Isn’t that selfless love? Isn’t that laudable and beautiful? Shouldn’t I be willing to give up everything to protect those little ones? Shouldn’t I be ready to sacrifice the life I could have and the dragon I love, for them?

The dragon I love…

Yes. I do love him. The love bloomed inside me like a dance being choreographed, step by step, soft and tentative, practiced through conversations and kisses, through ecstasy and anger, until it became something new, something dramatic and forceful. The love will always be there now, dancing inside me to the music of his soul and mine.

He shifts in my lap, his eyes unfocused. There’s a frantic purpose in his gaze, and his hand crawls toward the place where he dropped the shard, like he’s intent on finishing himself off. Furiously I kick the shard away.

“Be still,” I tell him, despair threading my tone. “Don’t move. I have to keep pressure here. Don’t try to talk.”

We sit there for hours, I think, though it’s hard to tell with the storm roaring outside and no sunshine or moonlight to indicate the passage of time. Varex’s skin grows paler than usual, and a sheen of sweat glistens on his forehead. I keep pressure on his wound for so long that my arm aches miserably, yet I’m afraid to move the cloth and see if the blood is staunched, lest the material rip away the clot and set the wound bleeding again. So I remain still, though my legs are cramping and my arm quivers from exhaustion.

Varex seems to have fallen asleep, his dark lashes lying against the shadowed skin beneath his eyes. Some of his beautiful white hair is scarlet now, soaked in blood. He looks so lovely and so helpless that I can’t keep tears from prickling in my eyes.

Beautiful, terrible, gentle prince. I love you.

I don’t say any of it aloud. But I stroke my thumb along his cheekbone.

Sometime later his eyes open and he murmurs. “I have not died.”

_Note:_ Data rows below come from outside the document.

Lemma aligned_down h t L : (h <= t)%nat -> (exists q, L = q * 2 ^ Z.of_nat t) -> exists q, L = q * 2 ^ Z.of_nat h.
Proof.
  intros Hh [q ->]. exists (q * 2 ^ Z.of_nat (t - h)). rewrite <- Z.mul_assoc, <- Z.pow_add_r by lia. do 2 f_equal. lia.
Qed.

(** A stack on its way to the node of the level [t] above the leaves from [L] on. *)
Record building (t : nat) (L : Z) (st : stack_t) (b : Z) : Prop := {
  bu_covers : covers L st b;
  bu_wf : stack_wf st;
  bu_below : below t st;
  bu_end : b <= L + 2 ^ Z.of_nat t;
  bu_aligned : exists q, L = q * 2 ^ Z.of_nat t
}.

(** The steps that were made. *)
Definition progress (L : Z) (st : stack_t) (b : Z) : Z := 2 * (b - L) - Z.of_nat (length st).

Lemma building_nil t L : (exists q, L = q * 2 ^ Z.of_nat t) -> building t L [] L.
Proof. intros HL. pose proof (pow2_pos t). split; [done|done|by constructor|lia|done]. Qed.

(** Two nodes of the same level on top: the left one has an even number, and the right one
    the next. *)
Lemma building_pair t L h i j st b : building t L ((h, i) :: (h, j) :: st) b ->
  i = j + 1 /\ j = 2 * (j / 2) /\ b = (j + 2) * 2 ^ Z.of_nat h /\ rising (S h) st /\ covers L st (j * 2 ^ Z.of_nat h) /\ (h < t)%nat.
Proof.
  intros [Hc Hw Hb _ HL]. cbn in Hc, Hw. destruct Hc as [-> [E Hc]], Hw as [_ Hr].
  apply Forall_cons_iff in Hb as [Hh Hb]. cbn [fst] in Hh.
  pose proof (pow2_pos h) as Hp. assert (i = j + 1) as -> by nia. split; [done|].
  destruct (covers_aligned (S h) L st _ Hr Hc (aligned_down (S h) t L ltac:(lia) HL)) as [q Hq].
  rewrite pow2_S in Hq. assert (j = 2 * q) as -> by nia.
  split; [rewrite Z.mul_comm, Z.div_mul by lia; lia|]. split; [lia|done].
Qed.

Lemma building_merge t L h i j st b : building t L ((h, i) :: (h, j) :: st) b -> (S h < t)%nat ->
  building t L ((S h, j / 2) :: st) b.
Proof.
  intros Hbu Ht. destruct (building_pair _ _ _ _ _ _ _ Hbu) as (-> & Ej & -> & Hr & Hc & _). destruct Hbu as [_ _ Hb Hend HL].
  apply Forall_cons_iff in Hb as [_ Hb]. apply Forall_cons_iff in Hb as [_ Hb].
  split; [|exact Hr|by constructor|exact Hend|exact HL].
  cbn. rewrite pow2_S. split; [rewrite Ej at 1; lia|]. rewrite Ej in Hc at 1.
  by replace (j / 2 * (2 * 2 ^ Z.of_nat h)) with (2 * (j / 2) * 2 ^ Z.of_nat h) by lia.
Qed.

(** The last merge: the stack is the node that was asked for. *)
Lemma building_merge_last t L h i j st b : building t L ((h, i) :: (h, j) :: st) b -> t = S h ->
  st = [] /\ L = j / 2 * 2 ^ Z.of_nat t /\ b = L + 2 ^ Z.of_nat t.
Proof.
  intros Hbu ->. destruct (building_pair _ _ _ _ _ _ _ Hbu) as (-> & Ej & -> & Hr & Hc & _). destruct Hbu as [_ _ Hb _ HL].
  apply Forall_cons_iff in Hb as [_ Hb]. apply Forall_cons_iff in Hb as [_ Hb].
  assert (st = []) as ->.
  { destruct st as [|[h' i'] st]; [done|]. cbn in Hr. apply Forall_cons_iff in Hb as [Hh _]. cbn in Hh. lia. }
  cbn in Hc. rewrite pow2_S. split; [done|]. rewrite Ej in Hc at 1. split; [lia|]. rewrite Ej at 1. lia.
Qed.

“Not yet,” I say. “If you plan to, I wish you’d hurry up and quit dragging it out.” It’s an attempt at dry, morbid humor, but my voice shakes and tears surge in my eyes. Two of them drip onto his face, and he lifts his gaze to meet mine. Or he starts to, and then he’s distracted by my bare chest.

“I needed the cloth to staunch your wound,” I explain.

“What a delightful idea.” He lifts one hand slowly and touches my breast. “Darling, you must let me die.”

“No.”

“Don’t make me endure the horror of killing you.” His eyes glisten with misery.

“There’s another way,” I hiss through clenched teeth. “There has to be. If only the fucking storm wouldstop—if only there was a spell to make it vanish. Where is Thelise in all this? She should be doing something.”

“I doubt her magic is powerful enough to combat something this immense and this ancient,” Varex murmurs. “To make this storm disappear, it would take a cosmic force—” His eyes go wide as if he has just realized something.

“What?” I ask. “What were you going to say?”

“I need to shift,” he gasps. “Let me up.”

“But if you switch forms…”

“I think if I change now, of my own will, I’ll have a few moments before the madness hits. It will have to be long enough.”

“Long enough for what?” I smack the side of his face lightly. “You’d better explain, you fucking obstinate dragon.”

“Something that might save us. Let me go, Jessiva—let me try this.”

“Your last solution for our problems was a fucking stupid one,” I protest. “Is this new idea any better?”

“I think so.” He pushes firmly against my arm, and reluctantly I allow him to rise.

“Careful,” I urge him. “Hold the cloth against your wound. I think it stopped bleeding, but I can’t be sure.”

“I suppose I didn’t do a good job of ending my life.” He gives me a weak grin. “I didn’t know how deep to cut.”

He casts the scrap of pink cloth away, and I get one glimpse of the jagged mark along his throat before he transforms.